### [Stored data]
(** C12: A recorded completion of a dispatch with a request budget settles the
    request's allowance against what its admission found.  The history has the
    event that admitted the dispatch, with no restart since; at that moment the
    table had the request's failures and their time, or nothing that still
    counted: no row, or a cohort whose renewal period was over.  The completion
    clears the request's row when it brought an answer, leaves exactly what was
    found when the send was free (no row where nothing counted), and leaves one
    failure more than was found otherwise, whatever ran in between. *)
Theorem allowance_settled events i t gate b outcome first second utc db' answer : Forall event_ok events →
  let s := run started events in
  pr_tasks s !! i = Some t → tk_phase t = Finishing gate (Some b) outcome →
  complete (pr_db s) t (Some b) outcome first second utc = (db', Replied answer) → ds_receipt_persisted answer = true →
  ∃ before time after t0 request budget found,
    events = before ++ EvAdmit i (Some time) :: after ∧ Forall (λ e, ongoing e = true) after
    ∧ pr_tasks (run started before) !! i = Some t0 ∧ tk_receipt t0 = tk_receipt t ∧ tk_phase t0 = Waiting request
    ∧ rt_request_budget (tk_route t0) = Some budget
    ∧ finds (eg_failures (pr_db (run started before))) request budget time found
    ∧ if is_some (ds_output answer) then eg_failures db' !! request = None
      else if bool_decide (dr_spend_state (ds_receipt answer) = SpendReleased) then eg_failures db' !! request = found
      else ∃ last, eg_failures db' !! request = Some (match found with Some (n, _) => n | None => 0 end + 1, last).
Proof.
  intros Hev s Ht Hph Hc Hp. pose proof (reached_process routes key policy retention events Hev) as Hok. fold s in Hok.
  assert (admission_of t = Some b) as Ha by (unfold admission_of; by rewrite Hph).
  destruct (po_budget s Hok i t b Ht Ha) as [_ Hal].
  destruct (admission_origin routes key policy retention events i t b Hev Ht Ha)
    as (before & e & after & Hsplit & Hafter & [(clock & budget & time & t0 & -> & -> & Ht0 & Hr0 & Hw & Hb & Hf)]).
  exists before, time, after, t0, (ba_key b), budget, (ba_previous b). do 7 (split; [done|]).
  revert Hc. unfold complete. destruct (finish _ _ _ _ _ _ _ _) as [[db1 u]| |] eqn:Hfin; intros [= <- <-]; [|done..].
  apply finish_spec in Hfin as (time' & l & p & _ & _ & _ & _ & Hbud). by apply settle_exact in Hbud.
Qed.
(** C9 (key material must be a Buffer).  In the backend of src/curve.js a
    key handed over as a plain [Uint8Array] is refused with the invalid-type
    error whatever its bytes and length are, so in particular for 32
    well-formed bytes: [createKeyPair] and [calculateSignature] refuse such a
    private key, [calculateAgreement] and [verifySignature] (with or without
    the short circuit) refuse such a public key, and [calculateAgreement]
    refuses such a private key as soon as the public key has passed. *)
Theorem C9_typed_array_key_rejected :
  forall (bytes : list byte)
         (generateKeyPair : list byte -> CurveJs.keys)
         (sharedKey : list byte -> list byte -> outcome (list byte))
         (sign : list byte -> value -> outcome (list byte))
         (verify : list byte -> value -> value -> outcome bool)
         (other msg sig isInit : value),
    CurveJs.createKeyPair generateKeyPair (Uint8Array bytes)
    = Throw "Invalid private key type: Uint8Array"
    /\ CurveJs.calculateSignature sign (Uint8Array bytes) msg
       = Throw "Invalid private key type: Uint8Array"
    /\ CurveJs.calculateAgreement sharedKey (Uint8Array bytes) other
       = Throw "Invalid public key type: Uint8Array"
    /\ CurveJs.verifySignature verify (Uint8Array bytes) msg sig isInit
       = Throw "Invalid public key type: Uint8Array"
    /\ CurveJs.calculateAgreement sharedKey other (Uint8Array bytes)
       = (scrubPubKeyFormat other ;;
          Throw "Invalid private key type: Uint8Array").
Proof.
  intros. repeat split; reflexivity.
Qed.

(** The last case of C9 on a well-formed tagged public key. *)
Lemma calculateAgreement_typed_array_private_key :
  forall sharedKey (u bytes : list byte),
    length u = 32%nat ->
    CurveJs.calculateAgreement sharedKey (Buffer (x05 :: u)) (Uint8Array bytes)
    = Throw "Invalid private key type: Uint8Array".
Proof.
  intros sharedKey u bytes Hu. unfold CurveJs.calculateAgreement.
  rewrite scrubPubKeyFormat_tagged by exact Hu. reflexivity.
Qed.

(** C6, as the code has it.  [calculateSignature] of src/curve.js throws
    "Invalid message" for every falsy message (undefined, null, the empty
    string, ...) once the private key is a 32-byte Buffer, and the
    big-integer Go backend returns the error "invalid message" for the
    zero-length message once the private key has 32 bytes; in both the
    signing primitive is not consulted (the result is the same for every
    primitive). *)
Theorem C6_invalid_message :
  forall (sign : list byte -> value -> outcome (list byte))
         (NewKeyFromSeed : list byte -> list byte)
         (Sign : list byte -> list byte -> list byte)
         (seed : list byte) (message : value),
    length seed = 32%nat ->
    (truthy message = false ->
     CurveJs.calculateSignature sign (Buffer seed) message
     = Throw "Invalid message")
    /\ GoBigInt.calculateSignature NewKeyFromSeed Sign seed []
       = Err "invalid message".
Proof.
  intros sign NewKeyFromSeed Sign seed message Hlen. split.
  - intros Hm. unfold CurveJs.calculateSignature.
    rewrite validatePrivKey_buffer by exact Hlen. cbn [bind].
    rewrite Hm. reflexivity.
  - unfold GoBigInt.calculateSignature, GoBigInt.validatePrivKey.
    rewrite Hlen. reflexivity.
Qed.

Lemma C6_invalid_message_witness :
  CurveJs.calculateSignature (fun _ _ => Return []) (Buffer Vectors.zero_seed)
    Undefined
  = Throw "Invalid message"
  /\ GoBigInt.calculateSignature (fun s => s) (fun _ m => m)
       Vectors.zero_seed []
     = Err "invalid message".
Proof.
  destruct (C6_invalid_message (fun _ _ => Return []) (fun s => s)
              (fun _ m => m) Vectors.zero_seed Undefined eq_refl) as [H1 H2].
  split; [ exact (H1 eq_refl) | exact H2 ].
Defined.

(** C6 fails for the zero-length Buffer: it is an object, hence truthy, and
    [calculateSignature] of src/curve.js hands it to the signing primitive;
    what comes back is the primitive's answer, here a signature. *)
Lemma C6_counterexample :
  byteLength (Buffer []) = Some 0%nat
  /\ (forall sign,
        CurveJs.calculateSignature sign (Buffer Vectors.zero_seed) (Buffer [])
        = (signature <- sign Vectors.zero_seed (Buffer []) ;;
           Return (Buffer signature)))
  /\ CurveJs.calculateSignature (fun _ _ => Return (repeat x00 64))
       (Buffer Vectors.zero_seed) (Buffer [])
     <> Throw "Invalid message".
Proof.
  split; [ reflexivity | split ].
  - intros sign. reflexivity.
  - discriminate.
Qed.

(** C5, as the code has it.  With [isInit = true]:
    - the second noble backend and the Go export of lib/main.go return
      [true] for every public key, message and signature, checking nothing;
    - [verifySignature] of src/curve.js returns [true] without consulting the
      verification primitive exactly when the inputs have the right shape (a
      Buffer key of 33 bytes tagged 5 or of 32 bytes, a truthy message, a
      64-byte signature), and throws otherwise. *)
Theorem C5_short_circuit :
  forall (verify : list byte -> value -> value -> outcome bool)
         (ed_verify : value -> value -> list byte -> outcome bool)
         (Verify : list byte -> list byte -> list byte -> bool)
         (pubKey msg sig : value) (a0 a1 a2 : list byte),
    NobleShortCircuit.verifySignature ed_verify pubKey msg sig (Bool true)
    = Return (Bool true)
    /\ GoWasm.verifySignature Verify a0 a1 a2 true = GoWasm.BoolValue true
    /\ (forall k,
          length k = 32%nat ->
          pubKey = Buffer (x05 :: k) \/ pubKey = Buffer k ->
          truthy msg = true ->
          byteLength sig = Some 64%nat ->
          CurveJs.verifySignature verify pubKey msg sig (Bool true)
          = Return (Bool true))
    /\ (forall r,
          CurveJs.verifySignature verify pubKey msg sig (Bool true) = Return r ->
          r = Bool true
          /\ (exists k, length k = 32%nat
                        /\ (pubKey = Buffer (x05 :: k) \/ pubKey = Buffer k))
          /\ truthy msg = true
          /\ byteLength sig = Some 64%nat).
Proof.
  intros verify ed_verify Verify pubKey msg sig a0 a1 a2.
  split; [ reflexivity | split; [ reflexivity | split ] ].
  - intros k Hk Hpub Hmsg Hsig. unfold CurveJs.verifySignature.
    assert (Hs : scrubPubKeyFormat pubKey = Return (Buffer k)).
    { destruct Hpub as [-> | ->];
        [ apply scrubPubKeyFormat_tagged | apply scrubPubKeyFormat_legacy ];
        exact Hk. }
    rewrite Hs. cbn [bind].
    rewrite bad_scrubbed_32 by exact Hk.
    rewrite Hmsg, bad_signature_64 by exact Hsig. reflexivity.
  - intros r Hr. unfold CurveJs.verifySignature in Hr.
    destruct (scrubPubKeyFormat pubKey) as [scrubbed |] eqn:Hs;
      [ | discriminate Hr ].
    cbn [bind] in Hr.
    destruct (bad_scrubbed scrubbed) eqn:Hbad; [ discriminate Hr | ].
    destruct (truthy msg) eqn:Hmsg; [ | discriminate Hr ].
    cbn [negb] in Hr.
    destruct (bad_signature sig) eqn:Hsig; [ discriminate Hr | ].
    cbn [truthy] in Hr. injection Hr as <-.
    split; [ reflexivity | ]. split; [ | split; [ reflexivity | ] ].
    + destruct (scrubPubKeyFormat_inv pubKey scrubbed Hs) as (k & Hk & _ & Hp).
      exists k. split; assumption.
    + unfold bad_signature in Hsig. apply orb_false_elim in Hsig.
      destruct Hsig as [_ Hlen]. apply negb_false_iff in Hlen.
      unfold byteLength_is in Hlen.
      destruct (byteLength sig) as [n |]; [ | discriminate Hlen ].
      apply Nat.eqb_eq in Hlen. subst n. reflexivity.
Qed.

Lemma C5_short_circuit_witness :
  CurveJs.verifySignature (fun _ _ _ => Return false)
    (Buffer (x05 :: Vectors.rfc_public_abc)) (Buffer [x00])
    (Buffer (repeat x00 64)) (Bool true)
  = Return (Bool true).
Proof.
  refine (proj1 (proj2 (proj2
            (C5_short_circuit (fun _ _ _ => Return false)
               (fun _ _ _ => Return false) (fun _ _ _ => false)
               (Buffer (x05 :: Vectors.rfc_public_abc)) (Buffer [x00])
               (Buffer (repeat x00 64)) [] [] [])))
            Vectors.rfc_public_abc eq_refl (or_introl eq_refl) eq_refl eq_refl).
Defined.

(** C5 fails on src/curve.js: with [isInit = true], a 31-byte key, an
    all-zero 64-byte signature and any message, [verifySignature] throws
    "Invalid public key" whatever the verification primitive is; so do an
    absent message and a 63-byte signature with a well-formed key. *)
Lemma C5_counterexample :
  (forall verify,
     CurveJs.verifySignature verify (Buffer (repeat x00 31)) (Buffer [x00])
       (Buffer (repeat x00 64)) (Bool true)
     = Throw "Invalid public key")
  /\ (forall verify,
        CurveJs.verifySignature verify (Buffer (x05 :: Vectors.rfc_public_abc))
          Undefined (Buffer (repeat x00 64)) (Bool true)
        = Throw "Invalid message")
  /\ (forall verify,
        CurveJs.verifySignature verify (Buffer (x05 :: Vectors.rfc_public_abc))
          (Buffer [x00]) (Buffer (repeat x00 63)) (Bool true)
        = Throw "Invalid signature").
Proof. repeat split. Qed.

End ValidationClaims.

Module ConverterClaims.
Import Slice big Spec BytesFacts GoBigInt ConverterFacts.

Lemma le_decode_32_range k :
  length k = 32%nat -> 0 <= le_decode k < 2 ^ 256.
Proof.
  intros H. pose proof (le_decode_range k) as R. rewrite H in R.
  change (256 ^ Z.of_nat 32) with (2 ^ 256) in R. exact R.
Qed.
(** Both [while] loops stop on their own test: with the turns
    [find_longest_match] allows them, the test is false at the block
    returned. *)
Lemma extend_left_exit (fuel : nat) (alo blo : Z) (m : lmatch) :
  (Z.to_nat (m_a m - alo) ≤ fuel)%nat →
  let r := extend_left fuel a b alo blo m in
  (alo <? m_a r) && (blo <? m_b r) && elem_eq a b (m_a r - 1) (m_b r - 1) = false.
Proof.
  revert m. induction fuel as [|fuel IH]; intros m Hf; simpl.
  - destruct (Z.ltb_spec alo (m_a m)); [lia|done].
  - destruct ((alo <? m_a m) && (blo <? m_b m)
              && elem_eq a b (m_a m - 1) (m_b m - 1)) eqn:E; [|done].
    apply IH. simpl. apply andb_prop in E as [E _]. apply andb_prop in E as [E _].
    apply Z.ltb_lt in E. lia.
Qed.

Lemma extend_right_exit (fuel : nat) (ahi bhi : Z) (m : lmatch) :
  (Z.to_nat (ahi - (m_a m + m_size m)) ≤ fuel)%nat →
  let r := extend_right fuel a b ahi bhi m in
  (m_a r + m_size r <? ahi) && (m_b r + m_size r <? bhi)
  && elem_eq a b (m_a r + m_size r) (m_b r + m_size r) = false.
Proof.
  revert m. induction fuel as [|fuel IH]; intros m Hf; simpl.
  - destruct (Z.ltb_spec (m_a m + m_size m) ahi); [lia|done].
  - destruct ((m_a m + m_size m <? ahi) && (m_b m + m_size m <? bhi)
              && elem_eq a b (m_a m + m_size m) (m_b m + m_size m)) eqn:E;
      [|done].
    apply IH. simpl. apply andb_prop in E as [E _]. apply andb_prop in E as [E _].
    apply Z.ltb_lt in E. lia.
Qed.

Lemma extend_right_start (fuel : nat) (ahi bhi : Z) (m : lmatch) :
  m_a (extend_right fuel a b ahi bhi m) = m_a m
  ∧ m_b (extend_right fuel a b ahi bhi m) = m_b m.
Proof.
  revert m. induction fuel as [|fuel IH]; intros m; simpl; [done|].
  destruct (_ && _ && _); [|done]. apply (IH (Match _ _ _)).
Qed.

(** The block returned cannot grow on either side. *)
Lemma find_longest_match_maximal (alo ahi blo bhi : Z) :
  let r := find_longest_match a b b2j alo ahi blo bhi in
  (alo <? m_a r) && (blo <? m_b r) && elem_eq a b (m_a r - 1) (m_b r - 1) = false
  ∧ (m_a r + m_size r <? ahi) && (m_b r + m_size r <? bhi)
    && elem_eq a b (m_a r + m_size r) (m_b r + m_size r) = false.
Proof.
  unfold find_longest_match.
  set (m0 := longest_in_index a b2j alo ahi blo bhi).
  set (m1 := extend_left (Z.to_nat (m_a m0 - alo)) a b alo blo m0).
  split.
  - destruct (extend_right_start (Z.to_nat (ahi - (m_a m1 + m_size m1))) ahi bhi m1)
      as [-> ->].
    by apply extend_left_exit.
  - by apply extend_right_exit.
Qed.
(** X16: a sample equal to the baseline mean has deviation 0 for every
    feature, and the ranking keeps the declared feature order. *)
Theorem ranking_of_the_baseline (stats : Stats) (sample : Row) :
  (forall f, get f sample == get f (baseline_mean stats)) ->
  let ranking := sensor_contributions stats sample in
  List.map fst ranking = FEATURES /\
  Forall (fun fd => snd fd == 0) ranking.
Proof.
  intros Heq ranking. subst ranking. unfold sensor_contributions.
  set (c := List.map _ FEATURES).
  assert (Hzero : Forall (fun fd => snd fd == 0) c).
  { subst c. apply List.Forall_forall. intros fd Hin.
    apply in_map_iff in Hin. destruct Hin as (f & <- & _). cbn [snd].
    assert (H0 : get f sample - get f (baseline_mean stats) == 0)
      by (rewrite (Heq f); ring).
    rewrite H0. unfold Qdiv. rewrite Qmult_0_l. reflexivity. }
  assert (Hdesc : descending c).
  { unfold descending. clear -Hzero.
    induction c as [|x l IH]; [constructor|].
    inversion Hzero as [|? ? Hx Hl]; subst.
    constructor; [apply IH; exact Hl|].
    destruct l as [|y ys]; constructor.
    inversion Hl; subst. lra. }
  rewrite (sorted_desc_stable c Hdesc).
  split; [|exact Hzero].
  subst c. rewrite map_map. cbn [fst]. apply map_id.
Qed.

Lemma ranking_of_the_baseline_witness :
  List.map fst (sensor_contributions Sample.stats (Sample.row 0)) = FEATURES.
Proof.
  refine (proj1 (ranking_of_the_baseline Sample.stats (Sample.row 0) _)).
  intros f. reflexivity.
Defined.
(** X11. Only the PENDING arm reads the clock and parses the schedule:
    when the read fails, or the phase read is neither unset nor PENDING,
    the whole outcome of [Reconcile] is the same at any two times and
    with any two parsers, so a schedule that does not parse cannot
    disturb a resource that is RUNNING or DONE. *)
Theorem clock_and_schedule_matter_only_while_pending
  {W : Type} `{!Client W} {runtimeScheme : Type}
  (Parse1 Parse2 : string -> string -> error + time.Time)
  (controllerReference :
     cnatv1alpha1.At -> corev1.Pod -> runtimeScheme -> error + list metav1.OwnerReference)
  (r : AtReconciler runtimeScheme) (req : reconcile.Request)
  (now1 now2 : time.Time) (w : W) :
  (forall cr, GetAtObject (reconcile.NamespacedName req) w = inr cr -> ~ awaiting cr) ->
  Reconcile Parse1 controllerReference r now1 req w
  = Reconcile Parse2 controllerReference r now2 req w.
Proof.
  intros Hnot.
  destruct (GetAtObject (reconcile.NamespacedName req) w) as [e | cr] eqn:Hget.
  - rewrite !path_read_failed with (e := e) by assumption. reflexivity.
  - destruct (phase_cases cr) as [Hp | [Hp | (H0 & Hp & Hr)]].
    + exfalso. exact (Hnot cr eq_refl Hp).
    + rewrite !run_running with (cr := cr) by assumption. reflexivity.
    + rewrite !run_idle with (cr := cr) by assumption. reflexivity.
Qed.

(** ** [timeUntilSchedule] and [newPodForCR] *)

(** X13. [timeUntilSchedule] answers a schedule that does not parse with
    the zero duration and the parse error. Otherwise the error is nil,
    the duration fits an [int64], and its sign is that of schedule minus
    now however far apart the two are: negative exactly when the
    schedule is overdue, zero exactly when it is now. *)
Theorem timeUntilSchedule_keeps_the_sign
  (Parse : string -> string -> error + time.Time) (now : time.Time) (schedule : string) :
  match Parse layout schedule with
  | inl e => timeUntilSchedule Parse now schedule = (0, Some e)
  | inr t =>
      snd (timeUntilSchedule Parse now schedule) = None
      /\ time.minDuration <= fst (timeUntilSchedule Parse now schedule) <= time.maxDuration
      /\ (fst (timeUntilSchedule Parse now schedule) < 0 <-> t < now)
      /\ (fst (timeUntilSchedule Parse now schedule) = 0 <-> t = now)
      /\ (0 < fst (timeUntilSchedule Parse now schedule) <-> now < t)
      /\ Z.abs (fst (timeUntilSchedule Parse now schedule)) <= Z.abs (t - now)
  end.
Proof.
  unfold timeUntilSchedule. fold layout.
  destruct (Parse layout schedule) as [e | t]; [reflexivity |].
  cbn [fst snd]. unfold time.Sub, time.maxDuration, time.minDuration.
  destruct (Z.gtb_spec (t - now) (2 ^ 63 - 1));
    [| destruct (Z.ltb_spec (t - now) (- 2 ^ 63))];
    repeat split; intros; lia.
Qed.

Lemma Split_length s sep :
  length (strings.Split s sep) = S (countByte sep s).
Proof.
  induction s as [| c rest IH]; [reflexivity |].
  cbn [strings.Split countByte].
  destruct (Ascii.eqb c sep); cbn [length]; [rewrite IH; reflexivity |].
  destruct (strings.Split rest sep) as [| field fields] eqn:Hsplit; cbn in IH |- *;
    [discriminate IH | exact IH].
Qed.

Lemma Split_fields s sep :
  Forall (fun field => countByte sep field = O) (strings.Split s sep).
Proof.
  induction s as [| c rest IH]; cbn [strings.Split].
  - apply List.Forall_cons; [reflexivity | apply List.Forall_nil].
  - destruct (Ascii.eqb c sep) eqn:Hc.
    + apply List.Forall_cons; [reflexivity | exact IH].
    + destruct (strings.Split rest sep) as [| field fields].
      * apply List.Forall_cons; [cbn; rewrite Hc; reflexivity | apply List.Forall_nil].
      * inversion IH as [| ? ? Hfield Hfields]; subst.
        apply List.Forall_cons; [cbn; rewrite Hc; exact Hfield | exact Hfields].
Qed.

### [The task]
Extract the first line above and each line after it up to and including the one with "events = before", please, exactly and with nothing else.

### [Solution to this problem]
(** C12: A recorded completion of a dispatch with a request budget settles the
    request's allowance against what its admission found.  The history has the
    event that admitted the dispatch, with no restart since; at that moment the
    table had the request's failures and their time, or nothing that still
    counted: no row, or a cohort whose renewal period was over.  The completion
    clears the request's row when it brought an answer, leaves exactly what was
    found when the send was free (no row where nothing counted), and leaves one
    failure more than was found otherwise, whatever ran in between. *)
Theorem allowance_settled events i t gate b outcome first second utc db' answer : Forall event_ok events →
  let s := run started events in
  pr_tasks s !! i = Some t → tk_phase t = Finishing gate (Some b) outcome →
  complete (pr_db s) t (Some b) outcome first second utc = (db', Replied answer) → ds_receipt_persisted answer = true →
  ∃ before time after t0 request budget found,
    events = before ++ EvAdmit i (Some time) :: after ∧ Forall (λ e, ongoing e = true) after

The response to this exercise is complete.